→ WHAT YOU NEED TO DO: Among the entries below, find every line that contains the string "after", then copy it.

[[ ENTRIES SHOWN, beginning ]]

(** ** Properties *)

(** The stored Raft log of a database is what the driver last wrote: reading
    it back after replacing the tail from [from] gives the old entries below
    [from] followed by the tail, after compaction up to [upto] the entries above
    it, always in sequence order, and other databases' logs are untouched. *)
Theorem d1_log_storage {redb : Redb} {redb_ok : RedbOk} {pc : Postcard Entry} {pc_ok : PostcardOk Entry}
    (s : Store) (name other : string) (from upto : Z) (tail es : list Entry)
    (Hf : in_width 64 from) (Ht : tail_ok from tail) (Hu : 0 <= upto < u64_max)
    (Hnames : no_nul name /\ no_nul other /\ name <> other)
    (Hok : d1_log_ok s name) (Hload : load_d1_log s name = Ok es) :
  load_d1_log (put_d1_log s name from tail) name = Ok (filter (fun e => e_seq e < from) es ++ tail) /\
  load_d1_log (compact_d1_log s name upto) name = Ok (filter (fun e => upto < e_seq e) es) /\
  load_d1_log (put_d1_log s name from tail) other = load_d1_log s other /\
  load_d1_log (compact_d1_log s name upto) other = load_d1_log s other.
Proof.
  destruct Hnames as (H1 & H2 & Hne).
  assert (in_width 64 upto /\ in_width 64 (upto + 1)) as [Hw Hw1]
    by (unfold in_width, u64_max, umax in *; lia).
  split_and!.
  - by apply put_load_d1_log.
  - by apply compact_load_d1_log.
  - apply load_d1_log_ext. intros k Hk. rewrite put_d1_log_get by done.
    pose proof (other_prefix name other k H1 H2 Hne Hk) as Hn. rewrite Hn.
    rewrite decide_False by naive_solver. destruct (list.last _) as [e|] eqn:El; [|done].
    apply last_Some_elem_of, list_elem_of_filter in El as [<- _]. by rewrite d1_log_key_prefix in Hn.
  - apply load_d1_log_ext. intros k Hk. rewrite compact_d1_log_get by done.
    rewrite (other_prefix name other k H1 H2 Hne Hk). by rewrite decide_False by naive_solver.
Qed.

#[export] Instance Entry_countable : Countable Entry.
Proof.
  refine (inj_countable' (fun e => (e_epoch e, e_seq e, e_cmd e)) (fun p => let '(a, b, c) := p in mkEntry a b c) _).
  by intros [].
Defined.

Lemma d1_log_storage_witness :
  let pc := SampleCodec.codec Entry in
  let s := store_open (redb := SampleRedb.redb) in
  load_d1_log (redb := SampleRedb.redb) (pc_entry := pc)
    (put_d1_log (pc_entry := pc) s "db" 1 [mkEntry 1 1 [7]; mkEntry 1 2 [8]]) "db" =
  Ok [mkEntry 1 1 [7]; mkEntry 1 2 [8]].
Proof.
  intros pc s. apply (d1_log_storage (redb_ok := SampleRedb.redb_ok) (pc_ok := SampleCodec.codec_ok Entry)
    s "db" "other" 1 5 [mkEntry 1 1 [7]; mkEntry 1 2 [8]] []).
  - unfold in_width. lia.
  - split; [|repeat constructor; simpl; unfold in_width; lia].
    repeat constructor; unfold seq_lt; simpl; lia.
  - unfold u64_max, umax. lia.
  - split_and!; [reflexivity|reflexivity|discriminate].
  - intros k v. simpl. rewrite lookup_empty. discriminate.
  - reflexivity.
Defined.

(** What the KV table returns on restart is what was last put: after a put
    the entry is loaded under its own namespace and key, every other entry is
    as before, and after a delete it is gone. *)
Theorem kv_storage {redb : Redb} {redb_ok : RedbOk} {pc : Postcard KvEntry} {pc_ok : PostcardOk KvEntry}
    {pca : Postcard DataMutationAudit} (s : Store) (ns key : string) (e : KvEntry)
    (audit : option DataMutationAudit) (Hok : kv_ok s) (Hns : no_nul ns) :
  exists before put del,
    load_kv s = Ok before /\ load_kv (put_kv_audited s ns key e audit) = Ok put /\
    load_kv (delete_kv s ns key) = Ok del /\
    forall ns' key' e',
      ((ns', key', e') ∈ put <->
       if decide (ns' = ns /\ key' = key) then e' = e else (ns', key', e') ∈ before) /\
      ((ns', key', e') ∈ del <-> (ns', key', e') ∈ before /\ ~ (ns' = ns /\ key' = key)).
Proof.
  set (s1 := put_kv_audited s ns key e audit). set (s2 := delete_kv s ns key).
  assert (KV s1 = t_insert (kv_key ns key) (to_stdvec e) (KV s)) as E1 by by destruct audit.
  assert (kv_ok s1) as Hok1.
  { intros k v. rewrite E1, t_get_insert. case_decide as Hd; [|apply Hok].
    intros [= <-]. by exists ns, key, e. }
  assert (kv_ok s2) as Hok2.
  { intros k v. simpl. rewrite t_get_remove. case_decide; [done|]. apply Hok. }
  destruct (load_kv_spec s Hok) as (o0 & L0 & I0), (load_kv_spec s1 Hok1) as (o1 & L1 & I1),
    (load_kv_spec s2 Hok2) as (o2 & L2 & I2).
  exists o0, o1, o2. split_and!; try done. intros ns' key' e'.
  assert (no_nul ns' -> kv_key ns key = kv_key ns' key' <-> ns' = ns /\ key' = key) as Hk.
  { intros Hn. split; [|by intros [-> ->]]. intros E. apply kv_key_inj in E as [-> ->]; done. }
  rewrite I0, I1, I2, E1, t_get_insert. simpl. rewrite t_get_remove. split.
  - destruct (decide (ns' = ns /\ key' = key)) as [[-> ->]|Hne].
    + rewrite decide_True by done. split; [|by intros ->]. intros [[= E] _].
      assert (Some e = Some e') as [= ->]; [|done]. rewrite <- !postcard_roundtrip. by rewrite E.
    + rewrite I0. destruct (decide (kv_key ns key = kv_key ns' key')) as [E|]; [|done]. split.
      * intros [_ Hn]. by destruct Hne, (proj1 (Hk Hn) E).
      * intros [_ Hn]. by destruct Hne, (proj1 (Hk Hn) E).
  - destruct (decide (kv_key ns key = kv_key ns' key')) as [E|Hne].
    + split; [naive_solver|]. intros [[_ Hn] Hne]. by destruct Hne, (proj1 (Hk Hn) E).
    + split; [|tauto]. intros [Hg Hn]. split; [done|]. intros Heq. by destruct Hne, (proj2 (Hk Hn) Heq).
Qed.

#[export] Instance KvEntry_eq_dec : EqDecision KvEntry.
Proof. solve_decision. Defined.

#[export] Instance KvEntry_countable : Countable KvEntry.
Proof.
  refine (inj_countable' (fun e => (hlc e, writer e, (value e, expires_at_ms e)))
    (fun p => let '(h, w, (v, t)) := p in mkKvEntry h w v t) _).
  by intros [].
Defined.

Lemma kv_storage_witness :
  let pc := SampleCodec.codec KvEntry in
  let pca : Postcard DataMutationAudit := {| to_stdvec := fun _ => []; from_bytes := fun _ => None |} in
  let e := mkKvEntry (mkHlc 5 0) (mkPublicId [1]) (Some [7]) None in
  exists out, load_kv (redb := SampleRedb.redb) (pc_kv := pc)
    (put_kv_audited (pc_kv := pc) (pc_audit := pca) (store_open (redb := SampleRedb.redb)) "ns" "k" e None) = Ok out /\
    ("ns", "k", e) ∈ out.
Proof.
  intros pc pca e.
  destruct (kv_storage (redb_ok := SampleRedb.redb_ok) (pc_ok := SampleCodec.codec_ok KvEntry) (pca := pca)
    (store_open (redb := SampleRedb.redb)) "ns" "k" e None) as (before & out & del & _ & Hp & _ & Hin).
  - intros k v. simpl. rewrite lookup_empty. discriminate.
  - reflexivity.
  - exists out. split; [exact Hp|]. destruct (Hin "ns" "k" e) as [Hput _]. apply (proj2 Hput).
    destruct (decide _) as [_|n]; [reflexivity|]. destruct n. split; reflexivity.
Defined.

[[ ENTRIES SHOWN, end ]]

→ ANSWER BELOW:
    it back after replacing the tail from [from] gives the old entries below
    [from] followed by the tail, after compaction up to [upto] the entries above
(** What the KV table returns on restart is what was last put: after a put
    as before, and after a delete it is gone. *)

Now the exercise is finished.